(* ===== verification/HandOrder.v ===== *)
(** The order the compiler gives the packages of a plan: every package once, after the
    packages it waits for, the same for any order of declaration. *)
From stdpp Require Import sorting.
From S2P Require Import Prelude GoStd RunFailure RunQA RunPlan RunController RunSpec HandIntent HandPlan HandReach.
From S2P Require Import HandPlanProps HandCompile.

(** Every package comes after the packages of the list it depends on. *)
Definition after_upstream (pkgs out : list WorkPackage) : Prop :=
  forall l1 wp l2 dep, out = l1 ++ wp :: l2 -> dep ∈ wp_DependsOn wp -> dep ∈ wp_ID <$> pkgs -> dep ∈ wp_ID <$> l1.

Lemma after_upstream_snoc pkgs out wp :
  after_upstream pkgs out ->
  (forall dep, dep ∈ wp_DependsOn wp -> dep ∈ wp_ID <$> pkgs -> dep ∈ wp_ID <$> out) ->
  after_upstream pkgs (out ++ [wp]).
Proof.
  intros Ho Hw l1 w l2 dep E. destruct l2 as [|z l2 _] using rev_ind.
  - apply app_inj_tail in E as [-> ->]. apply Hw.
  - rewrite app_comm_cons, app_assoc in E. apply app_inj_tail in E as [-> ->]. by apply (Ho l1 w l2).
Qed.

Section order.
Context (pkgs : list WorkPackage) (Hnd : NoDup (wp_ID <$> pkgs))
  (Hacyclic : forall id, id ∈ wp_ID <$> pkgs -> grounded (deps_of pkgs) id).

#[local] Abbreviation remaining := (by_id pkgs).

Lemma by_id_spec id wp : remaining !! id = Some wp <-> wp ∈ pkgs /\ wp_ID wp = id.
Proof.
  clear Hacyclic. unfold by_id. revert Hnd. induction pkgs as [|x l IH] using rev_ind; intros Hnd.
  { split; [done|]. intros [?%elem_of_nil _]. done. }
  rewrite fmap_app, NoDup_app in Hnd. destruct Hnd as (Hl & Hx & _). rewrite fold_left_app. cbn [fold_left].
  rewrite lookup_insert_Some, IH by done. rewrite elem_of_app, list_elem_of_singleton. split.
  - intros [[? ->]|(? & ? & ?)]; auto.
  - intros [[Hin| ->] <-]; [|by left]. right. split; [|done]. intros E. apply (Hx (wp_ID wp));
      [by apply list_elem_of_fmap_2|]. rewrite <- E. set_solver.
Qed.

Lemma by_id_known id : is_Some (remaining !! id) <-> id ∈ wp_ID <$> pkgs.
Proof.
  rewrite list_elem_of_fmap. split.
  - intros [wp [? ?]%by_id_spec]. by exists wp.
  - intros (wp & -> & Hin). exists wp. by apply by_id_spec.
Qed.

Record Placed (finished : gset string) (out : list WorkPackage) : Prop := {
  pd_done : finished = list_to_set (wp_ID <$> out);
  pd_sub : out ⊆ pkgs;
  pd_once : NoDup (wp_ID <$> out);
  pd_after : after_upstream pkgs out
}.

Lemma ready_spec finished wp :
  ready remaining finished wp = true
  <-> forall dep, dep ∈ wp_DependsOn wp -> dep ∈ wp_ID <$> pkgs -> dep ∈ finished.
Proof.
  unfold ready. rewrite forallb_forall. split.
  - intros Hf dep Hd%list_elem_of_In [w Hk]%by_id_known. specialize (Hf dep Hd). rewrite Hk in Hf.
    by apply bool_decide_eq_true in Hf.
  - intros Hf dep Hd%list_elem_of_In. destruct (remaining !! dep) eqn:E; [|done]. apply bool_decide_eq_true, Hf; [done|].
    apply by_id_known. by rewrite E.
Qed.

Lemma place finished out id wp :
  Placed finished out -> id ∉ finished -> remaining !! id = Some wp -> ready remaining finished wp = true ->
  Placed ({[id]} ∪ finished) (out ++ [wp]).
Proof.
  intros [-> Hs Ho Ha] Hn [Hin <-]%by_id_spec Hr. rewrite elem_of_list_to_set in Hn. split.
  - rewrite fmap_app, list_to_set_app_L. cbn. set_solver.
  - set_solver.
  - rewrite fmap_app. apply NoDup_app. split_and!; [done|set_solver|apply NoDup_singleton].
  - apply after_upstream_snoc; [done|]. intros dep Hd Hk. rewrite ready_spec in Hr.
    specialize (Hr dep Hd Hk). by rewrite elem_of_list_to_set in Hr.
Qed.

Lemma order_pass_spec ids : forall finished out,
  Placed finished out -> ids ⊆ (wp_ID <$> pkgs) ->
  let '(finished', out') := order_pass false remaining ids finished out in
  Placed finished' out' /\ finished ⊆ finished' /\ (length out <= length out')%nat
  /\ (forall id wp, id ∈ ids -> remaining !! id = Some wp -> ready remaining finished wp = true -> id ∈ finished').
Proof.
  induction ids as [|id ids IH]; intros finished out HP Hsub; cbn [order_pass].
  { split_and!; [done|done|lia|]. intros id wp ?%elem_of_nil. done. }
  assert (Hsub' : ids ⊆ (wp_ID <$> pkgs)) by set_solver.
  destruct (proj2 (by_id_known id)) as [wp Hwp]; [set_solver|]. rewrite Hwp. cbn [from_option orb]. unfold Datatypes.id.
  assert (Hmono : forall f w, finished ⊆ f -> ready remaining finished w = true -> ready remaining f w = true).
  { intros f w Hf. rewrite !ready_spec. intros Hr dep Hd Hk. apply Hf. by apply Hr. }
  destruct (bool_decide (id ∈ finished)) eqn:Eb; [|destruct (ready remaining finished wp) eqn:Er]; cbn [orb negb].
  - apply bool_decide_eq_true in Eb. specialize (IH finished out HP Hsub').
    destruct (order_pass false remaining ids finished out) as [f' o']. destruct IH as (? & Hf & ? & Hall).
    split_and!; try done. intros x w [->|Hx]%elem_of_cons Hw Hr; [by apply Hf|by apply (Hall x w)].
  - apply bool_decide_eq_false in Eb. specialize (IH _ _ (place _ _ _ _ HP Eb Hwp Er) Hsub').
    destruct (order_pass false remaining ids ({[id]} ∪ finished) (out ++ [wp])) as [f' o']. destruct IH as (? & Hf & Hlen & Hall).
    rewrite length_app in Hlen. split_and!; [done|set_solver|lia|].
    intros x w [->|Hx]%elem_of_cons Hw Hr; [set_solver|]. apply (Hall x w); [done|done|]. apply Hmono; [set_solver|done].
  - apply bool_decide_eq_false in Eb. specialize (IH finished out HP Hsub').
    destruct (order_pass false remaining ids finished out) as [f' o']. destruct IH as (? & Hf & ? & Hall).
    split_and!; try done. intros x w [->|Hx]%elem_of_cons Hw Hr; [congruence|by apply (Hall x w)].
Qed.

(** While a package is missing, one is ready. *)
Lemma some_ready finished id :
  id ∈ wp_ID <$> pkgs -> id ∉ finished ->
  exists x wp, (x ∉ finished) /\ remaining !! x = Some wp /\ ready remaining finished wp = true.
Proof.
  intros Hin. pose proof (Hacyclic id Hin) as Hg. induction Hg as [id _ IH]. intros Hn.
  destruct (proj2 (by_id_known id) Hin) as [wp Hwp]. destruct (ready remaining finished wp) eqn:Er; [by exists id, wp|].
  destruct (decide (Exists (fun dep => dep ∈ wp_ID <$> pkgs /\ dep ∉ finished) (wp_DependsOn wp))) as [He|He].
  - apply Exists_exists in He as (dep & Hd & Hk & Hf). apply (IH dep); [|done|done]. exists (wp_DependsOn wp).
    apply by_id_spec in Hwp as [Hwp <-]. split_and!; [by apply deps_of_package|done|by apply deps_of_known].
  - exfalso. apply not_true_iff_false in Er. apply Er, ready_spec. intros dep Hd Hk. apply dec_stable. intros Hf. apply He.
    apply Exists_exists. by exists dep.
Qed.

Lemma placed_length finished out : Placed finished out -> (length out <= length pkgs)%nat.
Proof.
  intros [_ Hs Ho _]. rewrite <- (length_fmap wp_ID out), <- (length_fmap wp_ID pkgs). apply submseteq_length.
  apply NoDup_submseteq; [done|]. set_solver.
Qed.

Lemma placed_all finished out : Placed finished out -> (length pkgs <= length out)%nat -> out ≡ₚ pkgs.
Proof.
  intros [_ Hs Ho _] Hl. apply submseteq_length_Permutation; [|done]. apply NoDup_submseteq; [|done].
  by apply (NoDup_fmap_1 wp_ID).
Qed.

Lemma order_loop_spec fuel ids : forall finished out,
  ids ≡ₚ wp_ID <$> pkgs -> Placed finished out -> (length pkgs <= fuel + length out)%nat ->
  exists res, order_loop fuel (length pkgs) remaining ids finished out = Some res /\ res ≡ₚ pkgs /\ after_upstream pkgs res.
Proof.
  induction fuel as [|fuel IH]; intros finished out Hids HP Hfuel; cbn [order_loop];
    destruct (Nat.leb_spec (length pkgs) (length out)) as [Hl|Hl].
  1,3: exists out; split_and!; [done|by eapply placed_all|by destruct HP].
  { lia. }
  pose proof (order_pass_spec ids finished out HP) as Hp.
  destruct (order_pass false remaining ids finished out) as [f1 o1].
  destruct Hp as (HP1 & Hf & Hlen & Hall); [rewrite Hids; done|].
  assert (length out < length o1)%nat as Hlt.
  { assert (exists id, id ∈ wp_ID <$> pkgs /\ id ∉ finished) as (id & Hin & Hn).
    { destruct (decide (Exists (fun id => id ∉ finished) (wp_ID <$> pkgs))) as [He|He]; [by apply Exists_exists in He|].
      exfalso. assert (length pkgs <= length out)%nat; [|lia]. destruct HP as [-> _ Ho _].
      rewrite <- (length_fmap wp_ID out), <- (length_fmap wp_ID pkgs). apply submseteq_length, NoDup_submseteq; [done|].
      intros x Hx. apply dec_stable. intros Hn. apply He, Exists_exists. exists x. by rewrite elem_of_list_to_set. }
    destruct (some_ready finished id Hin Hn) as (x & wp & Hx & Hwp & Hr).
    assert (x ∈ f1) as Hx1. { apply (Hall x wp); [|done|done]. rewrite Hids. apply by_id_known. by rewrite Hwp. }
    destruct HP as [-> _ Ho _], HP1 as [-> _ Ho1 _]. rewrite elem_of_list_to_set in Hx, Hx1.
    rewrite <- (length_fmap wp_ID out), <- (length_fmap wp_ID o1).
    assert (x :: (wp_ID <$> out) ⊆+ (wp_ID <$> o1)) as Hsub%submseteq_length; [|cbn in Hsub; lia].
    apply NoDup_submseteq; [by apply NoDup_cons|]. intros y [->|Hy]%elem_of_cons; [done|].
    specialize (Hf y). rewrite !elem_of_list_to_set in Hf. by apply Hf. }
  replace (length o1 =? length out)%nat with false by (symmetry; apply Nat.eqb_neq; lia).
  apply IH; [done|done|lia].
Qed.

End order.

(** Two plans with the same packages are ordered alike. *)
Lemma by_id_perm pkgs pkgs' : NoDup (wp_ID <$> pkgs) -> pkgs ≡ₚ pkgs' -> by_id pkgs = by_id pkgs'.
Proof.
  intros Hnd Hp. apply map_eq. intros id. apply option_eq. intros wp. rewrite by_id_spec by done.
  rewrite by_id_spec by by rewrite <- Hp. by rewrite Hp.
Qed.

Lemma sort_Strings_unique l l' : l ≡ₚ l' -> sort_Strings l = sort_Strings l'.
Proof.
  intros Hp. apply (Sorted_unique String.le); [apply sort_Strings_sorted..|]. by rewrite !sort_Strings_perm.
Qed.

Lemma orderPackages_spec p :
  NoDup (wp_ID <$> AllPackages p) -> (forall id, id ∈ wp_ID <$> AllPackages p -> grounded (deps_of (AllPackages p)) id) ->
  exists out, orderPackages p = Some out /\ out ≡ₚ AllPackages p /\ after_upstream (AllPackages p) out.
Proof.
  intros Hnd Hac. unfold orderPackages. apply order_loop_spec; [done|done|by rewrite sort_Strings_perm| |cbn; lia].
  split; [done|set_solver|constructor|]. intros [|??] ? ? ? E; done.
Qed.

Section theorem.
Context `{GoTables}.

(** (C18) A plan the engine accepts is compiled in an order its packages can run in: the
    loop ends within one pass per package, lists every live package exactly once, each
    after all the packages it depends on, and gives two plans with the same live packages
    the same order however they declare them. *)
Theorem orderPackages_topological i p :
  delivery_Validate i p = None ->
  exists out, orderPackages p = Some out /\ out ≡ₚ AllPackages p
    /\ (forall l1 wp l2 dep, out = l1 ++ wp :: l2 -> dep ∈ wp_DependsOn wp -> dep ∈ wp_ID <$> l1)
    /\ (forall p', AllPackages p' ≡ₚ AllPackages p -> orderPackages p' = Some out).
Proof.
  intros [_ _ _ _ Hnd _ Hneeds Hac _ _ _]%delivery_Validate_ok. destruct (orderPackages_spec p Hnd Hac) as (out & Ho & Hp & Ha).
  exists out. split_and!; [done|done| |].
  - intros l1 wp l2 dep E Hd. apply (Ha l1 wp l2); [done|done|]. destruct (Hneeds wp dep) as (_ & up & Hin & <- & _); [|done|].
    + rewrite <- Hp, E. set_solver.
    + by apply list_elem_of_fmap_2.
  - intros p' Hperm. rewrite <- Ho. unfold orderPackages.
    rewrite (Permutation_length Hperm), (by_id_perm (AllPackages p) (AllPackages p')) by done.
    by rewrite (sort_Strings_unique (wp_ID <$> AllPackages p') (wp_ID <$> AllPackages p)) by by rewrite Hperm.
Qed.

End theorem.

#[local] Existing Instance plain_tables.

Lemma orderPackages_topological_witness :
  let p := a_delivery [a_package "bb" ["aa"]; a_package "cc" ["bb"]; a_package "aa" []] in
  orderPackages p = Some [a_package "aa" []; a_package "bb" ["aa"]; a_package "cc" ["bb"]]
  /\ exists out, orderPackages p = Some out /\ out ≡ₚ AllPackages p
    /\ (forall l1 wp l2 dep, out = l1 ++ wp :: l2 -> dep ∈ wp_DependsOn wp -> dep ∈ wp_ID <$> l1)
    /\ (forall p', AllPackages p' ≡ₚ AllPackages p -> orderPackages p' = Some out).
Proof.
  split; [vm_compute; reflexivity|]. apply (orderPackages_topological one_intent). vm_compute. reflexivity.
Defined.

■ AIM OF THE TASK
Supply the number of lines above that contain the word "grounded", and nothing else.

■ RESPONSE AREA
2